TOO CLOSE FOR COMFORT.


When Dr. Watson entered I saw by his manner that he had something of
more than usual interest to communicate. Watson has a trick of winding
and unwinding his watch chain around his finger whenever he has some
case in which he is particularly interested. As a rule, his work in the
asylum keeps him busy the greater part of the day, and the little time
he has to spare is given to cases in which he is called in consultation
or by special appointment.

Therefore, knowing how busy he was, I felt certain that something out of
the ordinary had called him from his regular duties at this time of day,
and I was interested to learn what it was.

Watson is nothing if not direct, and rarely wastes words. On this
occasion he certainly lived up to his reputation, for he began talking
before he was fairly in the room.

"My dear Morris," he said, "I have called to talk with you of a most
interesting case, which has lately come under my observation. It is one
in which I need your help, and I hope you will be able to spare the time
to assist me."

I nodded and waved him to a chair.

"The case in question is a most interesting one, in which hypnotic
suggestion may or may not be an important factor.

"You know young Blake, the son of the late Mathew Blake, and you are
aware that he has been rather extravagant in his habits and ways of
living, and although not exactly a spendthrift, undoubtedly spends more
money than he ought to in many ways. The great trouble with him is his
passion for race-horses, and that is what, one of these days, is going
to break him financially, unless I am very much mistaken.

"Just now young Blake has two horses entered in the big race which comes
off day after to-morrow at Eaton Park. One of his horses, called
Emperor, is well known, and he should easily win the race. He is by far
the best horse of the lot, and has been selling in the pools for two to
one against the field. The other horse is not nearly as good as Emperor,
and has little chance of being placed. Murphy, the jockey who is to ride
Emperor, is one of the best on the turf, although comparatively a young
boy, probably about nineteen years old. He has ridden a number of races,
and from all reports is a lad of good habits, and seemingly thoroughly
honest.

"Young Blake, as you know, 'plunges' more or less on his horses when
they run, whenever he thinks they have a fair show to win, and in this
case he has bet a great deal more money than he can afford to lose,
knowing that unless the horse meets with some unforeseen accident he is
certain to win the race. As I understand it, he has bet so much money
that if by any chance Emperor should lose the race it would seriously
hurt young Blake. Of course, this is all foolishness from our
standpoint, but the fact remains that the young man has bet this money,
and that any accident which would interfere with his pulling off that
race would cause him serious loss.

"Knowing his father as I did, I have taken more or less interest in the
boy, and have time and again advised him to let racing alone, and settle
down to more serious life. I should not have taken the special interest
in this particular race had it not been that by a curious coincidence
information has come to me which leads me to suspect that everything is
not as it should be at young Blake's stables.

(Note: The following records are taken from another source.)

Lemma send_stops_counted df l :
  Forall (λ e, pending_messages df !! e.1 = Some e.2) l →
  counted_step df (foldl send_stop_to df l).
Proof.
  revert df. induction l as [|[n c] l IH]; intros df Hl; simpl; [done|].
  apply Forall_cons in Hl as [Hn Hl]. pose proof (counted_step_send df n c Stop Hn) as Hs.
  etrans; [exact Hs|]. apply IH. unfold send_stop_to. simpl. by rewrite (cs_pending _ _ Hs).
Qed.

Lemma submit_to_channels df p o : ∃ f, (submit_to df p o).2 = upd_processes f df.
Proof.
  unfold submit_to. destruct (processes df !! p) as [ch|]; [|exists id; by destruct df].
  destruct (submit ch o) as [r ch']. by eexists.
Qed.

Lemma submit_to_counted df p o : counted_step df (submit_to df p o).2.
Proof. destruct (submit_to_channels df p o) as [f ->]. by apply counted_step_same. Qed.

Lemma submit_all_counted df o (ps : list (NodeId * option ProcId)) :
  counted df →
  counted_step df (foldl (λ df entry, match entry.2 with
                                      | Some p => (submit_to df p o).2 | None => df end) df ps).
Proof. apply counted_step_foldl. intros df' [n [p|]] _; [apply submit_to_counted|done]. Qed.

Lemma stop_all_inv df io grace force :
  counters_inv df → counters_inv (stop_all df io grace force).1.2.
Proof.
  intros [Hc Hok]. unfold stop_all, with_pending, send_stops, end_processes.
  destruct (handle_dataflow_stop _ _) as [r c].
  assert (counters_inv (upd_cascading_error_causes (λ _, pending_causes c)
            (upd_pending_nodes (λ _, pending c) df))) as Hinv by by split.
  destruct r; simpl; [|done..]. clear Hinv.
  set (df1 := upd_subscribe_channels (λ _, ∅) _).
  set (l := hash_iter (subscribe_channels df)).
  assert (counted_step df1 (foldl send_stop_to df1 l)) as Hstop.
  { apply send_stops_counted, Forall_forall. intros [n s] Hin%elem_of_hash_iter.
    exact (counted_lookup df n s Hc Hin). }
  assert (counters_inv (foldl send_stop_to df1 l)) as H2.
  { eapply counted_step_inv; [exact Hstop|]. split; [apply map_empty_subseteq|done]. }
  revert H2. generalize (foldl send_stop_to df1 l). intros df2 H2.
  set (df3 := upd_running_nodes (fmap take_process) df2).
  assert (counters_inv df3) as H3
    by (eapply counted_step_inv; [by apply (counted_step_same df2 df3)|done]).
  destruct force; (eapply counted_step_inv; [|exact H3]).
  - generalize ((λ e : NodeId * RunningNode, (e.1, process e.2)) <$> btree_iter (running_nodes df2)).
    intros ps. pose proof (submit_all_counted df3 Kill ps (ci_counted _ H3)) as Hk.
    pose proof (submit_all_counted _ Kill ps (counted_step_counted _ _ Hk (ci_counted _ H3))) as Hd.
    eapply counted_step_frame; [etrans; [exact Hk|exact Hd]|reflexivity..].
  - by apply counted_step_same.
Qed.

Lemma subscribe_inv df n sub :
  counters_inv df →
  counters_inv (subscribe (upd_pending_messages <[n := sub]>
    (upd_subscriptions <[sub := new_subscription]> df)) n sub).
Proof.
  intros [Hc Hok]. unfold subscribe.
  set (df1 := upd_pending_messages _ _).
  assert (subs_ok df1) as Hok1.
  { intros c s. simpl. rewrite lookup_insert. case_decide; [|by apply Hok].
    intros; simplify_eq. apply sub_ok_new. }
  assert (pending_messages df1 !! n = Some sub) as Hp by apply lookup_insert_eq.
  assert (∀ l, counted_step df1
    (foldl (λ df i, (send_and_count df n sub (InputClosed i)).2) df1 l)) as Hl.
  { assert (∀ l df, pending_messages df !! n = Some sub → counted_step df
      (foldl (λ df i, (send_and_count df n sub (InputClosed i)).2) df l)) as Hg; [|by intros; apply Hg].
    intros l. induction l as [|i l IH]; intros df' Hp'; simpl; [done|].
    pose proof (counted_step_send df' n sub (InputClosed i) Hp') as Hs.
    etrans; [exact Hs|]. apply IH. by rewrite (cs_pending _ _ Hs). }
  specialize (Hl (closed_inputs_of df1 n)). revert Hl.
  generalize (foldl (λ df i, (send_and_count df n sub (InputClosed i)).2) df1 (closed_inputs_of df1 n)).
  intros df2 H2.
  match goal with |- counters_inv (upd_subscribe_channels _ ?x) => set (df4 := x) end.
  assert (counted_step df1 df4) as [S4 P4 C4].
  { unfold df4. set (df3 := if bool_decide (open_inputs_of df2 n = ∅) then _ else df2).
    assert (counted_step df1 df3) as H3.
    { etrans; [exact H2|]. unfold df3. case_bool_decide; [|done].
      etrans; [apply (counted_step_same df2 (disable_node_restart df2 n)); done|].
      case_match; [|done]. case_match. case_bool_decide; [done|].
      apply counted_step_send. simpl. by rewrite (cs_pending _ _ H2). }
    case_match; [|done]. etrans; [exact H3|].
    etrans; [apply (counted_step_same df3 (disable_node_restart df3 n)); done|].
    apply counted_step_send. simpl. by rewrite (cs_pending _ _ H3). }
  clearbody df4. split; [|intros c s; simpl; by apply S4]. unfold counted. simpl. rewrite P4.
  apply insert_mono. etrans; [exact C4|exact Hc].
Qed.

Lemma remove_output_counted df o : counted df → counted_step df (remove_output df o).
Proof.
  intros Hc. unfold remove_output. case_match; [|done].
  etrans; [|by apply close_inputs_counted]. by apply counted_step_same.
Qed.

Lemma remove_node_inv df n grace : counters_inv df → counters_inv (remove_node df n grace).
Proof.
  intros [Hc Hok]. unfold remove_node.
  pose proof (stop_single_node_counted df n grace Hc) as H1.
  revert H1. generalize (stop_single_node df n grace).2. intros df1 H1.
  pose proof (counted_step_counted _ _ H1 Hc) as Hc1.
  pose proof (counted_step_foldl remove_output
    (retain (λ o, bool_decide (o.1 = n)) (hash_keys (mappings df1))) df1
    (λ df o, remove_output_counted df o) Hc1) as H2.
  revert H2. generalize (foldl remove_output df1
    (retain (λ o, bool_decide (o.1 = n)) (hash_keys (mappings df1)))). intros df2 H2.
  pose proof (counted_step_counted _ _ H2 Hc1) as Hc2.
  split; [|intros c s; simpl; by apply H2, H1]. unfold counted. simpl. by apply delete_mono.
Qed.

Lemma remove_mapping_counted df o n i : counted df → counted_step df (remove_mapping df o n i).
Proof.
  intros Hc. unfold remove_mapping. case_match; [|done].
  case_bool_decide; [|by apply counted_step_same].
  etrans; [|by apply close_input_counted]. by apply counted_step_same.
Qed.

Lemma close_local_receivers_counted df n outputs :
  counted df → counted_step df (close_local_receivers df n outputs).
Proof. apply close_inputs_counted. Qed.

Lemma register_input_counted df n e df' : register_input df n e = Ok df' → counted_step df df'.
Proof.
  destruct e as [i input]. unfold register_input. intros Hr.
  destruct (mapping input); [injection Hr as <-; by apply counted_step_same..|].
  res_inv Hr. injection Hr as <-. destruct (input_timeout input) as [secs|].
  - destruct (duration_from_secs_f64 secs); simplify_eq/=. by apply counted_step_same.
  - simplify_eq/=. by apply counted_step_same.
Qed.

Lemma register_inputs_counted df n l df' : register_inputs df n l = Ok df' → counted_step df df'.
Proof.
  revert df. induction l as [|e l IH]; intros df Hr; simpl in Hr; [by injection Hr as <-|].
  res_inv Hr. etrans; [by eapply register_input_counted|by apply IH].
Qed.
Lemma close_input_events_witness :
  (closes_all connected_df "sink" "a" →
     open_channel (close_input connected_df "sink" "a") 1 [InputClosed "a"; AllInputsClosed]) ∧
  closes_all connected_df "sink" "a".
Proof.
  split.
  - intros Hall.
    apply (close_input_events connected_df "sink" "a" 1 []); [reflexivity| |vm_compute; discriminate|done].
    by exists new_subscription.
  - split; [left; vm_compute; done|]. split; [vm_compute; tauto|]. intros (j & _ & x & Hx). done.
Defined.

Definition broken_acc : delivery :=
  mkDelivery (upd_broken_inputs <[("sink", "a") := 5%Z]> connected_df) (mkStats 0 0 0 0) [].

Lemma delivery_recovers_input_witness :
  open_channel (dl_df (deliver_output 9 "src1" no_metadata None broken_acc ("sink", "a"))) 1
    [Input "a" no_metadata None; InputRecovered "a"].
Proof.
  apply (delivery_recovers_input 9 "src1" no_metadata None broken_acc "sink" "a" 1 [] 5).
  - reflexivity.
  - by exists new_subscription.
  - vm_compute. discriminate.
  - reflexivity.
Defined.

Lemma subscribe_reports_witness :
  let df := upd_stop_sent (λ _, true) connected_df in
  subscribe_events df "sink" = [Stop] ∧
  open_channel (subscribe df "sink" 1) 1 (subscribe_events df "sink").
Proof.
  split; [vm_compute; reflexivity|].
  apply (subscribe_reports (upd_stop_sent (λ _, true) connected_df) "sink" 1);
    [reflexivity|vm_compute; discriminate].
Defined.
(* ===== verification/Stderr.v ===== *)
(** * Extraction of the error message from a node's stderr

    Models [binaries/daemon/src/extract_err_from_stderr.rs].  The result is kept as the
    list of lines whose concatenation the source returns. *)

From Stdlib Require Import Ascii Lia.
From stdpp Require Import base list strings.
From S2P Require Import Prelude.

(** [str::starts_with] and [str::contains]. *)
Definition starts_with (line pattern : string) : bool := String.prefix pattern line.
Fixpoint contains (line pattern : string) : bool :=
  String.prefix pattern line
  || match line with EmptyString => false | String _ rest => contains rest pattern end.

(** The matcher's state is [python_syntax_error_found]. *)
Definition is_error_start_marker (found : bool) (line : string) : bool * bool :=
  if starts_with line "Error:" || starts_with line "Traceback (most recent call last):"
  then (true, found)
  else if starts_with line "SyntaxError: " then (false, true)
  else if found && starts_with line "  File " then (true, found)
  else if starts_with line "thread '" && contains line " panicked at " then (true, found)
  else (false, found).

Definition is_negative_marker (line : string) : bool := starts_with line "Warning:".

(** The loop over the lines from the last one backwards. *)
Fixpoint find_start (found : bool) (idx : nat) (rev_lines : list string) : option nat :=
  match rev_lines with
  | [] => None
  | line :: rest =>
      let '(marker, found) := is_error_start_marker found line in
      if marker then Some idx
      else if is_negative_marker line then Some (idx - 1)
      else find_start found (S idx) rest
  end.

Definition extract_err_from_stderr (stderr : list string) : list string :=
  let start_line_idx_from_end := default 10 (find_start false 0 (rev stderr)) in
  drop (length stderr - 1 - start_line_idx_from_end) stderr.

(** ** Lemmas *)

Lemma find_start_bounds found idx l k :
  find_start found idx l = Some k → idx - 1 ≤ k < idx + length l.
Proof.
  revert found idx. induction l as [|line l IH]; intros found idx; simpl; [done|].
  destruct (is_error_start_marker found line) as [[] found']; [intros; simplify_eq; lia|].
  case_match; [intros; simplify_eq; lia|]. intros Hf%IH. lia.
Qed.

(** A line that starts an error whatever was seen before. *)
Definition plain_marker (line : string) : bool :=
  starts_with line "Error:" || starts_with line "Traceback (most recent call last):".

Lemma find_start_marker found idx l line rest :
  Forall (λ x, (∀ b, (is_error_start_marker b x).1 = false) ∧ is_negative_marker x = false) l →
  plain_marker line = true → find_start found idx (l ++ line :: rest) = Some (idx + length l).
Proof.
  intros Hl Hm. revert found idx. induction Hl as [|x l [Hx Hneg] Hl IH]; intros found idx; simpl.
  - unfold plain_marker in Hm. unfold is_error_start_marker. rewrite Hm. f_equal. lia.
  - destruct (is_error_start_marker found x) as [m found'] eqn:Hxm.
    specialize (Hx found). rewrite Hxm in Hx. simpl in Hx. subst m. rewrite Hneg, IH. f_equal. lia.
Qed.

(** When the log has a line that starts an error followed only by ordinary lines, the
    extracted text is exactly the log from that line on, whatever comes before. *)
Lemma extract_err_spec before line after :
  plain_marker line = true →
  Forall (λ x, (∀ b, (is_error_start_marker b x).1 = false) ∧ is_negative_marker x = false) after →
  extract_err_from_stderr (before ++ line :: after) = line :: after.
Proof.
  intros Hm Ha. unfold extract_err_from_stderr.
  rewrite rev_app_distr. simpl. rewrite <- app_assoc. simpl.
  rewrite (find_start_marker false 0 (rev after)); [|by apply Forall_rev|done].
  simpl. rewrite length_rev, length_app. simpl.
  replace (length before + S (length after) - 1 - length after) with (length before) by lia.
  apply drop_app_length.
Qed.

(** Without any marker the last eleven lines are kept (the source's comment says
    ten). *)
Lemma extract_err_default stderr :
  find_start false 0 (rev stderr) = None → 11 ≤ length stderr →
  length (extract_err_from_stderr stderr) = 11.
Proof.
  intros Hf Hl. unfold extract_err_from_stderr. rewrite Hf. simpl. rewrite length_drop. lia.
Qed.

Lemma extract_err_spec_witness :
  extract_err_from_stderr ["starting"; "Error: no camera"; "  at main.rs"]
  = ["Error: no camera"; "  at main.rs"].
Proof.
  apply (extract_err_spec ["starting"] "Error: no camera" ["  at main.rs"]).
  - reflexivity.
  - repeat constructor; intros []; reflexivity.
Defined.

Lemma extract_err_default_witness :
  length (extract_err_from_stderr (replicate 20 "tick")) = 11.
Proof. apply (extract_err_default (replicate 20 "tick")); [reflexivity|simpl; lia]. Defined.
(* ===== verification/Tail.v ===== *)
(** * The tail of a log file

    Models [read_last_n_lines] of [binaries/daemon/src/lib.rs], which answers log requests
    by reading a file backwards in chunks of growing size, and proves that it returns
    exactly the last lines.  The file is its content; it does not change while it is read.
    The loop runs on fuel, and the theorem shows that the length of the file is enough. *)

From Stdlib Require Import ZArith Lia.
From stdpp Require Import base list.
From S2P Require Import Prelude Message.

Definition newline_byte : Byte.byte := Byte.x0a.

(** [u8::is_ascii_whitespace] and [trim_ascii_end]. *)
Definition is_ascii_whitespace (b : Byte.byte) : bool :=
  match b with Byte.x20 | Byte.x09 | Byte.x0a | Byte.x0c | Byte.x0d => true | _ => false end.

Fixpoint skip_whitespace (l : list Byte.byte) : list Byte.byte :=
  match l with
  | b :: l' => if is_ascii_whitespace b then skip_whitespace l' else l
  | [] => []
  end.
Definition trim_ascii_end (l : list Byte.byte) : list Byte.byte := rev (skip_whitespace (rev l)).

(** [memchr::memrchr_iter]: the positions of the newlines, from the last to the first. *)
Fixpoint newline_positions (i : nat) (l : list Byte.byte) : list nat :=
  match l with
  | [] => []
  | b :: l =>
      if bool_decide (b = newline_byte) then i :: newline_positions (S i) l
      else newline_positions (S i) l
  end.
Definition memrchr_iter (l : list Byte.byte) : list nat := rev (newline_positions 0 l).

(** The inner loop: the part of the chunk to keep when the last line is found in it, the
    number of lines seen, and the number of lines still wanted. *)
Fixpoint scan_chunk (read_buf : list Byte.byte) (iter : list nat) (lines tail : nat)
    : option (list Byte.byte) * nat * nat :=
  match iter with
  | [] => (None, lines, tail)
  | pos :: iter =>
      let lines := S lines in
      let tail := tail - 1 in
      if Nat.eqb tail 0 then (Some (drop (S pos) read_buf), lines, tail)
      else scan_chunk read_buf iter lines tail
  end.

Record TailState := mkTail {
  tail_pos : nat;
  tail_left : nat;
  tail_output : list Byte.byte;
  buffer_len : nat;
  estimated_line_length : nat;
  at_end : bool
}.

Definition div_ceil (a b : nat) : nat := (a + b - 1) / b.

(** The outer loop; [usize] products wrap around. *)
Fixpoint tail_loop (fuel : nat) (file : list Byte.byte) (s : TailState) : option (list Byte.byte) :=
  if (0 <? tail_left s) && (0 <? tail_pos s) then
    match fuel with
    | O => None
    | S fuel =>
        let new_pos := tail_pos s - buffer_len s in
        let read_len := tail_pos s - new_pos in
        let buffer := take read_len (drop new_pos file) in
        let read_buf := if at_end s then trim_ascii_end buffer else buffer in
        match scan_chunk read_buf (memrchr_iter read_buf) 1 (tail_left s) with
        | (Some part, _, _) => Some (part ++ tail_output s)
        | (None, lines, tail) =>
            let estimate := Nat.max (estimated_line_length s) (div_ceil (length read_buf + 1) lines) in
            let wanted := u64_wrap (Z.of_nat estimate * Z.of_nat tail) in
            let len := if (Z.of_nat (buffer_len s) * 2 <=? wanted)%Z
                       then buffer_len s * 2 else buffer_len s in
            tail_loop fuel file
              (mkTail new_pos tail (read_buf ++ tail_output s) len estimate false)
        end
    end
  else Some (tail_output s).

Definition INITIAL_BUFFER : nat := 2048.

Definition read_last_n_lines (fuel : nat) (file : list Byte.byte) (tail : nat)
    : option (list Byte.byte) :=
  tail_loop fuel file (mkTail (length file) tail [] INITIAL_BUFFER 0 true).

(** ** Specification *)

Definition newlines (l : list Byte.byte) : nat := length (newline_positions 0 l).

(** [r] is the last [n] lines of [l]: a suffix with at most [n - 1] newlines that is all of
    [l] or starts behind a newline and has exactly that many. *)
Definition last_lines (n : nat) (l r : list Byte.byte) : Prop :=
  ∃ p, l = p ++ r ∧
    (p = [] ∧ newlines r < n ∨ (∃ p', p = p' ++ [newline_byte]) ∧ S (newlines r) = n).

(** Trailing white space is cut off, if it is not longer than the first chunk. *)
Definition trimmed (l : list Byte.byte) : list Byte.byte :=
  let k := length l - INITIAL_BUFFER in take k l ++ trim_ascii_end (drop k l).

(** ** Lemmas *)

Lemma newline_positions_shift i l :
  newline_positions i l = (λ p, i + p) <$> newline_positions 0 l.
Proof.
  revert i. induction l as [|b l IH]; intros i; simpl; [done|].
  rewrite (IH (S i)), (IH 1). case_bool_decide; simpl; rewrite <- list_fmap_compose.
  - f_equal; [lia|]. apply list_fmap_ext. intros; simpl; lia.
  - apply list_fmap_ext. intros; simpl; lia.
Qed.

Lemma newlines_cons b l :
  newlines (b :: l) = (if bool_decide (b = newline_byte) then 1 else 0) + newlines l.
Proof.
  unfold newlines. simpl. rewrite newline_positions_shift.
  case_bool_decide; simpl; by rewrite length_fmap.
Qed.

Lemma newlines_app l k : newlines (l ++ k) = newlines l + newlines k.
Proof. induction l as [|b l IH]; [done|]. simpl. rewrite !newlines_cons, IH. lia. Qed.

(** The j-th newline of a list splits it. *)
Lemma newline_position_split l j p :
  newline_positions 0 l !! j = Some p →
  ∃ a b, l = a ++ newline_byte :: b ∧ length a = p ∧ newlines a = j.
Proof.
  revert j p. induction l as [|x l IH]; intros j p; [done|]. simpl. rewrite newline_positions_shift.
  case_bool_decide as Hx.
  - destruct j as [|j]; simpl.
    + intros [= <-]. subst. by exists [], l.
    + rewrite list_lookup_fmap. intros (q & Hq & ->)%fmap_Some.
      destruct (IH _ _ Hq) as (a & b & -> & <- & <-). exists (x :: a), b.
      rewrite newlines_cons, bool_decide_true by done. simpl. split_and!; [done|lia|lia].
  - rewrite list_lookup_fmap. intros (q & Hq & ->)%fmap_Some.
    destruct (IH _ _ Hq) as (a & b & -> & <- & <-). exists (x :: a), b.
    rewrite newlines_cons, bool_decide_false by done. simpl. split_and!; [done|lia|lia].
Qed.

Lemma scan_chunk_spec buf iter lines k :
  1 ≤ k →
  scan_chunk buf iter lines k
  = match iter !! (k - 1) with
    | Some p => (Some (drop (S p) buf), lines + k, 0)
    | None => (None, lines + length iter, k - length iter)
    end.
Proof.
  revert lines k. induction iter as [|p iter IH]; intros lines k Hk; simpl.
  - f_equal; [f_equal|]; lia.
  - destruct (Nat.eqb_spec (k - 1) 0) as [Hz|Hz].
    + replace k with 1 by lia. simpl. f_equal. f_equal. lia.
    + rewrite IH by lia. destruct k as [|[|k]]; [lia..|]. simpl. rewrite !Nat.sub_0_r.
      destruct (iter !! k); f_equal; try f_equal; lia.
Qed.

(** A chunk either has fewer newlines than lines wanted, or is cut behind one of them. *)
Lemma scan_chunk_cases buf k :
  1 ≤ k →
  (newlines buf < k ∧
     scan_chunk buf (memrchr_iter buf) 1 k = (None, 1 + newlines buf, k - newlines buf)) ∨
  (∃ a b, buf = a ++ newline_byte :: b ∧ S (newlines b) = k ∧
     scan_chunk buf (memrchr_iter buf) 1 k = (Some b, 1 + k, 0)).
Proof.
  intros Hk. rewrite scan_chunk_spec by done. unfold memrchr_iter.
  destruct (decide (newlines buf < k)) as [Hlt|Hge].
  - left. split; [done|]. unfold newlines in *.
    rewrite lookup_ge_None_2; rewrite length_rev; [done|lia].
  - right. unfold newlines in Hge. set (P := newline_positions 0 buf) in *.
    assert (rev P !! (k - 1) = P !! (length P - k)) as Hrev.
    { rewrite rev_alt. change (rev_append P []) with (reverse P). rewrite reverse_lookup by lia. f_equal. lia. }
    rewrite Hrev. destruct (lookup_lt_is_Some_2 P (length P - k)) as [p Hp]; [lia|]. rewrite Hp.
    destruct (newline_position_split buf _ p Hp) as (a & b & Hbuf & Hlen & Hnl).
    exists a, b. split_and!; [done| |].
    + assert (length P = newlines buf) as HP by done. rewrite Hbuf in HP.
      rewrite newlines_app, newlines_cons, bool_decide_true in HP by done. lia.
    + rewrite Hbuf at 1. rewrite <- Hlen. f_equal. f_equal. f_equal.
      change (S (length a)) with (1 + length a). rewrite Nat.add_comm, <- drop_drop, drop_app_length.
      done.
Qed.

Lemma tail_loop_spec fuel file body n s :
  tail_pos s < fuel → tail_pos s ≤ length file → 1 ≤ buffer_len s → at_end s = false →
  body = take (tail_pos s) file ++ tail_output s →
  1 ≤ tail_left s → newlines (tail_output s) + tail_left s = n →
  ∃ r, tail_loop fuel file s = Some r ∧ last_lines n body r.
Proof.
  revert s. induction fuel as [|fuel IH]; intros s Hfuel Hpos Hbuf Hend Hbody Hleft Hn; [lia|].
  cbn [tail_loop]. rewrite (proj2 (Nat.ltb_lt 0 (tail_left s))) by lia. cbn [andb].
  destruct (Nat.ltb_spec 0 (tail_pos s)) as [Hp|Hp].
  2: { eexists. split; [done|]. exists []. replace (tail_pos s) with 0 in Hbody by lia. simpl in Hbody.
       split; [done|]. left. split; [done|lia]. }
  rewrite Hend. set (new_pos := tail_pos s - buffer_len s).
  set (buffer := take (tail_pos s - new_pos) (drop new_pos file)).
  assert (take (tail_pos s) file = take new_pos file ++ buffer) as Hsplit.
  { unfold buffer. rewrite take_take_drop. f_equal. lia. }
  destruct (scan_chunk_cases buffer (tail_left s) Hleft) as [[Hlt ->]|(a & b & Hab & Hnb & ->)].
  - apply IH; cbn [tail_pos tail_left tail_output buffer_len at_end]; try done; try lia.
    + case_match; lia.
    + rewrite Hbody, Hsplit. by rewrite <- app_assoc.
    + rewrite newlines_app. lia.
  - eexists. split; [done|]. exists (take new_pos file ++ a ++ [newline_byte]). split.
    + rewrite Hbody, Hsplit, Hab, <- !app_assoc. done.
    + right. split; [exists (take new_pos file ++ a); by rewrite app_assoc|].
      rewrite newlines_app. lia.
Qed.

Lemma read_last_n_lines_spec file n :
  1 ≤ n →
  ∃ r, read_last_n_lines (S (length file)) file n = Some r ∧ last_lines n (trimmed file) r.
Proof.
  intros Hn. unfold read_last_n_lines. cbn [tail_loop tail_pos tail_left].
  rewrite (proj2 (Nat.ltb_lt 0 n)) by lia. cbn [andb].
  destruct (Nat.ltb_spec 0 (length file)) as [Hp|Hp].
  2: { destruct file; [|simpl in Hp; lia]. eexists. split; [done|]. exists [].
       split; [done|]. left. split; [done|]. unfold newlines. simpl. lia. }
  cbn [at_end buffer_len tail_output estimated_line_length].
  set (new_pos := length file - INITIAL_BUFFER).
  replace (take (length file - new_pos) (drop new_pos file)) with (drop new_pos file)
    by (symmetry; apply take_ge; rewrite length_drop; lia).
  set (buf := trim_ascii_end (drop new_pos file)).
  assert (trimmed file = take new_pos file ++ buf) as Htrim by done.
  destruct (scan_chunk_cases buf n Hn) as [[Hlt ->]|(a & b & Hab & Hnb & ->)].
  - rewrite app_nil_r. apply tail_loop_spec; cbn [tail_pos tail_left tail_output buffer_len at_end];
      try done; try (unfold new_pos, INITIAL_BUFFER in *; case_match; lia);
      unfold new_pos, INITIAL_BUFFER in *; lia.
  - rewrite app_nil_r. eexists. split; [done|]. exists (take new_pos file ++ a ++ [newline_byte]). split.
    + rewrite Htrim, Hab, <- !app_assoc. done.
    + right. split; [exists (take new_pos file ++ a); by rewrite app_assoc|]. done.
Qed.

(** The last lines of a log.  For every file and every number of lines, reading
    backwards terminates and yields exactly the last lines of the file, however the chunk
    sizes are chosen on the way; white space at the end of the last chunk is cut off
    first. *)
Theorem read_last_n_lines_correct file n :
  1 ≤ n →
  ∃ r, read_last_n_lines (S (length file)) file n = Some r ∧ last_lines n (trimmed file) r.
Proof. apply read_last_n_lines_spec. Qed.

Lemma read_last_n_lines_correct_witness :
  ∃ r, read_last_n_lines 8 [Byte.x61; Byte.x0a; Byte.x62; Byte.x0a; Byte.x63; Byte.x0a; Byte.x0a] 2 = Some r ∧
       last_lines 2 [Byte.x61; Byte.x0a; Byte.x62; Byte.x0a; Byte.x63] r.
Proof.
  apply (read_last_n_lines_correct
           [Byte.x61; Byte.x0a; Byte.x62; Byte.x0a; Byte.x63; Byte.x0a; Byte.x0a] 2). lia.
Defined.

"Last year one of the stable boys, a lad by the name of Collins, was
badly injured by an accident, and young Blake saw that he was nicely
taken care of, and paid him a salary during his illness. The youngster
was grateful, and the other day, it seems, he came to Mr. Blake and told
him that Murphy, the jockey who is to ride Emperor, had been sleeping
badly for several nights, and talked a good deal in his sleep about the
horses.

"Murphy and Collins sleep together in the room over the stable, and the
night before last Collins was awakened by hearing Murphy call out to
some one, and then say distinctly, 'Yes, yes, I understand; if you wave
your handkerchief I am to 'pull' Emperor. If you do not wave it I am to
win, if I can.'

"This is serious business. The boy was dreaming, of course; but why did
he dream such a dream? The idea of 'pulling' being in the boy's mind is
in itself enough to cause serious reflection. Yesterday young Blake
called on me and told me this story as it had been told to him by
Collins. Collins was present at the time, and again repeated his
statement, declaring positively that he could not have been mistaken in
the words spoken by Murphy in his sleep, and that the boy seemed very
much excited.

"Blake, by my advice, sent for Murphy and we had a serious conversation
with him. The boy seemed thoroughly honest, and was very much hurt upon
being questioned in regard to the matter. He said that he had worked for
Blake several years and had always tried to do right, that he intended
to ride his best, and win the race if he could.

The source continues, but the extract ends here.